Saved entries
★ ★ ★ ★ ★ ★ ★

(** An update and its restore, across whatever other sessions did at the barrier: if the
    guard let the update through and the restore succeeded, the captured orders have their
    captured values, every other row is as the other sessions left it, and as many rows
    were restored as written; or two key sets share a checksum. *)
Theorem update_then_restore (c0 c1 c2 c3 c4 : Client) (b b' : B) (w new_status : string) (plan : InversePlan)
    (expected : AffectedSnapshot) (out : ApplyOutcome) (n : Z) :
  let d0 := db c0 in
  let d := after_pause b d0 in
  small_ids d0 -> small_ids d ->
  in_u 64 (Z.of_nat (length (ids w d0))) -> in_u 64 (Z.of_nat (length (ids w d))) ->
  capture_update_inverse matches fault c0 w = (c1, Ok plan) ->
  snapshot_orders_pks sha256_hex matches fault c1 w = (c2, Ok expected) ->
  guarded_update_apply sha256_hex matches fault c2 b w new_status expected = (b', (c3, Ok out)) ->
  restore_update_inverse fault c3 plan = Some (c4, Ok n) ->
  (orders (db c4) = filter (fun r => matches w r.1 r.2 = true) (orders d0) ∪ orders d /\
   order_items (db c4) = order_items d /\ n = actual_rows out) \/ collision.
Proof.
  intros d0 d Hs0 Hs Hl0 Hl Hcap Hsnap Hap Hre.
  unfold capture_update_inverse in Hcap. destruct (select _ _ c0) as [c1' [rows|]] eqn:Eq; [|done].
  apply query_db in Eq as [Ed1 Er]. simpl in Hcap. injection Hcap as <- <-. rewrite (Er _ eq_refl) in Hre. fold d0 in Ed1, Hre.
  pose proof (snapshot_orders_db _ _ _ _ _ _ _ Hsnap) as [Ed2 _].
  assert (ids w d ≡ₚ ids w d0 \/ collision) as [Hids|?]; [|left|by right].
  { unfold d. rewrite <- Ed1. eapply (apply_saw_same_ids _ _ _ _ c1' c2); rewrite ?Ed2, ?Ed1; done. }
  apply guarded_write_spec in Hap as (Hd3 & Hn & _). rewrite Ed2, Ed1 in Hd3, Hn. fold d in Hd3, Hn.
  unfold restore_update_inverse in Hre. destruct (foldl_push_row "public.orders" for_update ["public.orders"%string] (map update_row (matching_orders matches w d0)) [])
    as (Hrows & Hkind & _). simpl in Hre. unfold plan_builder_new in Hre. rewrite Hkind, Hrows in Hre. simpl in Hre.
  destruct (control fault c3) as [c3' [[]|]] eqn:Ec; [|done]. apply query_db in Ec as [Ed3 _].
  destruct (each_row _ _ _ _ _ _) as [m|] eqn:Ee; [|done]. simpl in Hre. injection Hre as Hre.
  apply end_txn_ok in Hre as (c5 & -> & ->). apply each_row_ok in Ee as (vals & Hv & -> & Hst).
  rewrite read_update_rows in Hv by done. injection Hv as <-. rewrite Ed3, Hd3 in Hst.
  apply steps_restore in Hst as [Ho Hi]; [|apply ids_nodup|].
  - rewrite Ho, Hi. rewrite restored_over_update by done. rewrite matching_map. split; [done|]. split; [done|].
    rewrite Hn. simpl. rewrite Z.add_0_l, length_map. f_equal. apply Permutation_length in Hids. unfold Harness.ids in Hids.
    rewrite !length_map in Hids. rewrite length_map. done.
  - apply Forall_forall. intros [id o] Hin. simpl. rewrite map_lookup_imap.
    assert (id ∈ ids w d) as (o' & -> & _)%elem_of_ids; [|done]. rewrite Hids. apply elem_of_ids. exists o.
    by apply elem_of_matching.
Qed.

★ ★ ★ ★ ★ ★ ★

Starting with the line that contains "rewrite !length_map in", return every line through the last one of the records, exactly as written.

Exercise solution.
    rewrite !length_map in Hids. rewrite length_map. done.
  - apply Forall_forall. intros [id o] Hin. simpl. rewrite map_lookup_imap.
    assert (id ∈ ids w d) as (o' & -> & _)%elem_of_ids; [|done]. rewrite Hids. apply elem_of_ids. exists o.
    by apply elem_of_matching.
Qed.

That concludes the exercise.